We wtorek w klubie panowały pustki. Było kilku stałych bywalców, kilka grupek studentów, którzy wpadli na szybkie piwo, jednak wieczór zapowiadał się spokojnie. Z tego, co Natalia zdążyła już usłyszeć od Lidki, która pracowała w weekend, przez te cztery dni długiego weekendu przeżyli istny armagedon. Szczególnie w piątek i sobotę, choć w niedziele również było dość sporo ludzi. Najspokojniej było w poniedziałek, bo jednak imprezowiczów powstrzymała wizja pracy, szkoły i zwykłych zajęć następnego dnia. We wtorek niewielu śmiałków miało siły na imprezę, co Natalia przyjęła z nieskrywaną ulgą. Sama nie była jeszcze w dobrym stanie po przeżyciach weekendowych, no i dość kiepsko spała ostatniej nocy.
O trzeciej nad ranem obudziła się całą zlana potem i zapłakana. Śnił jej się wypadek Mikołaja.
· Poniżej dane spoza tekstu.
Lemma get_reset (st : t) s s' : get (resetLastPruneCount st s) s' = get st s'.
Proof.
  unfold get, resetLastPruneCount. rewrite lookup_alter.
  case_decide; subst; [|done]. by destruct (st !! s').
Qed.

Lemma covers_spec ids old : covers ids old = true ↔ ∀ x, x ∈ old → x ∈ ids.
Proof.
  unfold covers. rewrite forallb_forall. split.
  - intros H x Hx. apply list_elem_of_In, H in Hx. by apply bool_decide_eq_true in Hx.
  - intros H x Hx. apply bool_decide_eq_true, H, list_elem_of_In, Hx.
Qed.

(** One operation of a merging sequence keeps every stored identifier. *)
Lemma step_keeps (st : t) o ops s x :
  merging st (o :: ops) = true → x ∈ get st s → x ∈ get (step st o) s.
Proof.
  simpl. intros [Ho _]%andb_true_iff Hx.
  destruct o as [s'|s' ids|s'|s'|s']; simpl; try done.
  - destruct (decide (s' = s)) as [->|Hne].
    + rewrite get_set_same. by eapply covers_spec.
    + by rewrite get_set_other.
  - by rewrite get_reset.
Qed.

Lemma merging_app (st : t) ops1 ops2 :
  merging st (ops1 ++ ops2) = true →
  merging st ops1 = true ∧ merging (run ops1 st) ops2 = true.
Proof.
  revert st. induction ops1 as [|o ops1 IH]; intros st; simpl; [done|].
  intros [Ho Hrest]%andb_true_iff. destruct (IH _ Hrest) as [H1 H2].
  split; [|done]. by rewrite Ho, H1.
Qed.

Lemma run_keeps (st : t) ops s x :
  merging st ops = true → x ∈ get st s → x ∈ get (run ops st) s.
Proof.
  revert st. induction ops as [|o ops IH]; intros st Hm Hx; [done|].
  simpl. apply IH.
  - simpl in Hm. by apply andb_true_iff in Hm as [_ ?].
  - by eapply step_keeps.
Qed.

(** C1, as amended. [set] replaces the stored list, so the result of [get]
    is non-decreasing along the sequences of operations without teardown
    in which every [set] is handed a list that holds the identifiers stored
    for the session at that moment: an identifier returned by [get] after
    a prefix of such a sequence is returned by [get] after every extension
    of the prefix. Setting again what is stored changes the result of no
    [get]; no operation fails. *)
Theorem get_monotone_under_merging_sets (st : t) (ops1 ops2 : list op) (s x : string) :
  merging st (ops1 ++ ops2) = true →
  x ∈ get (run ops1 st) s →
  x ∈ get (run (ops1 ++ ops2) st) s ∧
  (∀ s', get (set (run ops1 st) s (get (run ops1 st) s)) s' = get (run ops1 st) s').
Proof.
  intros Hm Hx. apply merging_app in Hm as [_ Hm2]. split.
  - unfold run. rewrite foldl_app. by apply run_keeps.
  - intros s'. destruct (decide (s = s')) as [->|Hne].
    + by rewrite get_set_same.
    + by rewrite get_set_other.
Qed.
(** * Nirmaan transcript scoring: a shallow embedding of the backend

    The development follows the three backend modules of the repository:
    [utils.py], [nlp_processor.py] and [scoring_engine.py], and the two
    scoring endpoints of [app.py].

    Conventions of the embedding.
    - A Python [str] is a list of code points; the code points are the
      Latin-1 range U+0000..U+00FF, carried by [ascii].  The character
      classes ([str.isspace], [str.isalnum], the regular-expression classes
      [\s] and [\w]) and [str.lower] are the ones CPython uses on that range.
    - A Python [int] is a [Z].
    - A Python [float] is taken as the exact rational it denotes ([Q], compared
      with [==]): the arithmetic of the scoring rules is modelled, not the
      rounding of binary64.  What is proved on [Q] is a statement in exact
      arithmetic.  The weighted average is given a second time on the
      binary64 numbers themselves ([PrimFloat]), because the rounding changes
      what holds of it.
    - NLTK's [word_tokenize] and [sent_tokenize] and the cosine of the
      sentence-transformer embeddings are external to the repository; they are
      section variables of the modules that call them.
    - A Python exception is a [Raise] in the [result] type.
    - The body of a request is the value [request.get_json()] returns, or the
      exception it raises; the handlers are followed up to the data they hand
      to [jsonify]. *)

From Stdlib Require Import Ascii String DecimalString ZArith QArith Qround
  Lqa Lia Bool List Permutation.
From Stdlib Require PrimFloat.
Import ListNotations.

Set Warnings "-inexact-float,-register-all".

(** ** Python values *)

Module Py.

(** A [str], as the list of its code points. *)
Definition str := list ascii.

(** A string literal of the Python source. *)
Definition lit (s : string) : str := list_ascii_of_string s.

Definition str_eq_dec : forall a b : str, {a = b} + {a <> b} :=
  list_eq_dec ascii_dec.

Definition code (c : ascii) : N := N_of_ascii c.

Definition between (lo hi n : N) : bool := ((lo <=? n) && (n <=? hi))%N.

(** [str.isspace] on one code point, which is also the class [\s] of [re]:
    U+0009..U+000D, U+001C..U+0020, U+0085 and U+00A0. *)
Definition isspace (c : ascii) : bool :=
  let n := code c in
  between 9 13 n || between 28 32 n || (n =? 133)%N || (n =? 160)%N.

(** [str.isalnum] on one code point: letters, decimal digits and the other
    numeric characters of Latin-1. *)
Definition isalnum_char (c : ascii) : bool :=
  let n := code c in
  between 48 57 n || between 65 90 n || between 97 122 n
  || (n =? 170)%N || between 178 179 n || (n =? 181)%N
  || between 185 186 n || between 188 190 n
  || between 192 214 n || between 216 246 n || between 248 255 n.

(** The class [\w] of [re]: an alphanumeric code point or the underscore. *)
Definition isword (c : ascii) : bool :=
  isalnum_char c || (code c =? 95)%N.

(** [str.isalnum]: every code point is alphanumeric and there is at least
    one. *)
Definition isalnum (s : str) : bool :=
  match s with
  | [] => false
  | _ => forallb isalnum_char s
  end.

(** [str.lower] on one code point: A..Z and the upper-case letters
    U+00C0..U+00DE (but the multiplication sign U+00D7) move up by 32. *)
Definition lower_char (c : ascii) : ascii :=
  let n := code c in
  if between 65 90 n || (between 192 222 n && negb (n =? 215)%N)
  then ascii_of_N (n + 32)
  else c.

Definition lower (s : str) : str := map lower_char s.

(** [str.lstrip()], [str.rstrip()] and [str.strip()] with no argument. *)
Fixpoint lstrip (s : str) : str :=
  match s with
  | [] => []
  | c :: r => if isspace c then lstrip r else s
  end.

Definition rstrip (s : str) : str := rev (lstrip (rev s)).

Definition strip (s : str) : str := rstrip (lstrip s).

(** [str.split()] with no argument: the maximal runs of characters that are
    not whitespace, in order.  [cur] is the run being read, reversed. *)
Fixpoint split_from (cur : str) (s : str) : list str :=
  match s with
  | [] => match cur with [] => [] | _ => [rev cur] end
  | c :: r =>
      if isspace c
      then match cur with
           | [] => split_from [] r
           | _ => rev cur :: split_from [] r
           end
      else split_from (c :: cur) r
  end.

Definition split (s : str) : list str := split_from [] s.

(** [str.split(sep)] for a one-character separator: empty fields are kept. *)
Fixpoint split_on_from (sep : ascii) (cur : str) (s : str) : list str :=
  match s with
  | [] => [rev cur]
  | c :: r =>
      if Ascii.eqb c sep
      then rev cur :: split_on_from sep [] r
      else split_on_from sep (c :: cur) r
  end.

Definition split_on (sep : ascii) (s : str) : list str :=
  split_on_from sep [] s.

(** [s.startswith(p)]. *)
Fixpoint startswith (p s : str) : bool :=
  match p, s with
  | [], _ => true
  | _ :: _, [] => false
  | a :: p', b :: s' => Ascii.eqb a b && startswith p' s'
  end.

(** [sub in s]: the substring test of Python. *)
Fixpoint contains (sub s : str) : bool :=
  startswith sub s ||
  match s with
  | [] => false
  | _ :: r => contains sub r
  end.

(** [s.count(sub)] for a non-empty [sub]: occurrences are counted from the
    left and do not overlap; [skip] characters of the last occurrence are
    still to be passed. *)
Fixpoint count_from (sub : str) (skip : nat) (s : str) : nat :=
  match s with
  | [] => 0
  | _ :: r =>
      match skip with
      | S k => count_from sub k r
      | O =>
          if startswith sub s
          then S (count_from sub (List.length sub - 1) r)
          else count_from sub 0 r
      end
  end.

(** [s.count(sub)]; the empty string occurs [len(s) + 1] times. *)
Definition count (s sub : str) : nat :=
  match sub with
  | [] => S (List.length s)
  | _ => count_from sub 0 s
  end.

(** [x in xs] for a set or list of strings. *)
Definition mem (x : str) (xs : list str) : bool :=
  existsb (fun y => if str_eq_dec x y then true else false) xs.

(** [len(set(xs))]: the number of distinct strings. *)
Definition distinct (xs : list str) : list str := nodup str_eq_dec xs.

(** [len(xs)] as a Python integer. *)
Definition len {A} (xs : list A) : Z := Z.of_nat (List.length xs).

(** Comparisons of floats. *)
Definition Qltb (a b : Q) : bool := negb (Qle_bool b a).
Definition Qgeb (a b : Q) : bool := Qle_bool b a.

(** [min(a, b)] and [max(a, b)] of Python keep the first argument unless the
    second is strictly smaller (resp. greater). *)
Definition min (a b : Q) : Q := if Qltb b a then b else a.
Definition max (a b : Q) : Q := if Qltb a b then b else a.

(** [a / b] on two integers, where the source has checked [b] beforehand. *)
Definition truediv (a b : Z) : Q := inject_Z a / inject_Z b.

(** [sum(xs)]: the additions are done from the left, starting at 0. *)
Definition sum (xs : list Q) : Q := fold_left Qplus xs 0.

(** [round(x, 2)]: the nearest multiple of 1/100, ties to the even one. *)
Definition round2 (x : Q) : Q :=
  let y := x * 100 in
  let f := Qfloor y in
  let r := y - inject_Z f in
  let n := if Qltb r (1 # 2) then f
           else if Qltb (1 # 2) r then (f + 1)%Z
           else if Z.even f then f else (f + 1)%Z in
  inject_Z n / 100.

(** What a call produces: a value, or an exception that propagates.  The
    exceptions are the ones the backend meets, all of them subclasses of
    [Exception]: the first four are raised by the operations the handlers
    apply to a request, [BadRequest] and [UnsupportedMediaType] by
    [request.get_json()], [FileNotFoundError] and [OtherException] by the
    creation of the engine. *)
Inductive exn : Type :=
| ZeroDivisionError
| TypeError
| AttributeError
| KeyError
| BadRequest
| UnsupportedMediaType
| FileNotFoundError
| OtherException.

Inductive result (A : Type) : Type :=
| Ok (a : A)
| Raise (e : exn).
Arguments Ok {A} a.
Arguments Raise {A} e.

Definition bind {A B} (m : result A) (k : A -> result B) : result B :=
  match m with
  | Ok a => k a
  | Raise e => Raise e
  end.

(** [a / b] on two integers with no check before it. *)
Definition truediv_checked (a b : Z) : result Q :=
  if (b =? 0)%Z then Raise ZeroDivisionError else Ok (truediv a b).

End Py.

Notation "x <- m ;; k" := (Py.bind m (fun x => k))
  (at level 61, m at next level, right associativity).

Import Py.
Local Open Scope Q_scope.

(** ** utils.py *)

Module Utils.

(** [parse_keywords]: the cell of the rubric is [None] when it is empty
    (pandas' NaN); otherwise its text is cut at the commas, each piece is
    stripped and the empty pieces are dropped. *)
Definition parse_keywords (keyword_string : option str) : list str :=
  match keyword_string with
  | None => []
  | Some [] => []
  | Some ks =>
      let keywords := map strip (split_on ","%char ks) in
      filter (fun k => match k with [] => false | _ => true end) keywords
  end.

(** [normalize_score(score, min_val, max_val)]. *)
Definition normalize_score_in (score min_val max_val : Q) : Q :=
  max min_val (min max_val score).

(** [normalize_score(score)] with the default bounds 0 and 100, the only
    form the repository calls. *)
Definition normalize_score (score : Q) : Q := normalize_score_in score 0 100.

Definition is_empty {A} (xs : list A) : bool :=
  match xs with [] => true | _ => false end.

(** [calculate_weighted_average], in exact arithmetic: the numbers are the
    rationals the floats denote and no operation is rounded.  The function
    on the binary64 numbers themselves is
    [calculate_weighted_average_binary64] below. *)
Definition calculate_weighted_average (scores weights : list Q) : Q :=
  if is_empty scores || is_empty weights
     || negb (len scores =? len weights)%Z
  then 0
  else
    let total_weight := sum weights in
    if Qeq_bool total_weight 0 then 0
    else
      let weighted_sum :=
        sum (map (fun sw => fst sw * snd sw) (combine scores weights)) in
      weighted_sum / total_weight.

(** [sum(xs)] on binary64 numbers, as CPython adds them up to version 3.11:
    from the left, starting at 0, each addition rounded.  (From version 3.12
    [sum] compensates the rounding errors of the additions.) *)
Definition sum_binary64 (xs : list PrimFloat.float) : PrimFloat.float :=
  fold_left PrimFloat.add xs PrimFloat.zero.

(** [calculate_weighted_average] on binary64 numbers: the same tests, and
    every product, sum and quotient rounded as the interpreter rounds it. *)
Definition calculate_weighted_average_binary64
    (scores weights : list PrimFloat.float) : PrimFloat.float :=
  if is_empty scores || is_empty weights
     || negb (len scores =? len weights)%Z
  then PrimFloat.zero
  else
    let total_weight := sum_binary64 weights in
    if PrimFloat.eqb total_weight PrimFloat.zero then PrimFloat.zero
    else
      let weighted_sum :=
        sum_binary64
          (map (fun sw => PrimFloat.mul (fst sw) (snd sw))
             (combine scores weights)) in
      PrimFloat.div weighted_sum total_weight.

(** The four values [get_word_count_status] returns. *)
Inductive word_count_status : Type :=
| too_short
| within_range
| too_long
| no_limit.

(** [get_word_count_status]. *)
Definition get_word_count_status (word_count min_words max_words : Z)
  : word_count_status :=
  if ((min_words =? 0) && (max_words >=? 999))%Z then no_limit
  else if (word_count <? min_words)%Z then too_short
  else if (word_count >? max_words)%Z then too_long
  else within_range.

(** The decimal text of an integer, as an f-string prints it. *)
Definition str_of_int (n : Z) : str :=
  lit (DecimalString.NilZero.string_of_int (Z.to_int n)).

(** The dictionary [validate_transcript] returns; the key [word_count] is
    present in the valid case only. *)
Record validation : Type := {
  valid : bool;
  message : str;
  val_word_count : option Z
}.

(** [validate_transcript]. *)
Definition validate_transcript (transcript : str) : validation :=
  if is_empty transcript || is_empty (strip transcript) then
    {| valid := false;
       message := lit "Transcript is empty";
       val_word_count := None |}
  else
    let word_count := len (split transcript) in
    if (word_count <? 10)%Z then
      {| valid := false;
         message := lit "Transcript too short (" ++ str_of_int word_count
                    ++ lit " words). Minimum 10 words required.";
         val_word_count := None |}
    else if (word_count >? 5000)%Z then
      {| valid := false;
         message := lit "Transcript too long (" ++ str_of_int word_count
                    ++ lit " words). Maximum 5000 words allowed.";
         val_word_count := None |}
    else
      {| valid := true;
         message := lit "Transcript is valid";
         val_word_count := Some word_count |}.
Znów obserwowała jak rozpędzony samochód uderza w jego ciało, jak chłopak pada bezwładny na jezdnię, jak leży nieruchomo w kałuży krwi. We śnie nie była w stanie do niego podbiec, mimo usilnych prób. Była jak przyrośnięta do ziemi, nogi miała niczym z ołowiu. Mogła tylko stać po drugiej stronie drogi i obserwować, jak Mikołaj umiera.
Taki sen zdarzał jej się czasami i przeważnie wtedy rozbijał ją na kilka kolejnych dni. Tym razem było podobnie, tylko że do przeżyć związanych ze wspomnieniami wypadku doszły jeszcze te związane z Aleksem. Jednak te ostatnie zbladły nieco w starciu z rozpaczą i żalem po ponownym przeżyciu śmierci Mikołaja.
Natalia podała piwo jednemu z facetów siedzących przy barze i zwróciła się do kolejnego klienta, dość niskiego blondyna w opiętym, czarnym podkoszulku z rękawem wytatuowanym na lewej ręce. Wydał jej się dziwnie znajomy, szczególnie przez ten tatuaż, ale w pierwszej sekundzie nie skojarzyła go. Przez klub codziennie przewijały się dziesiątki, albo i setki klientów, więc nie sposób było wszystkich spamiętać. Jednak mężczyzna szybko odświeżył jej pamięć.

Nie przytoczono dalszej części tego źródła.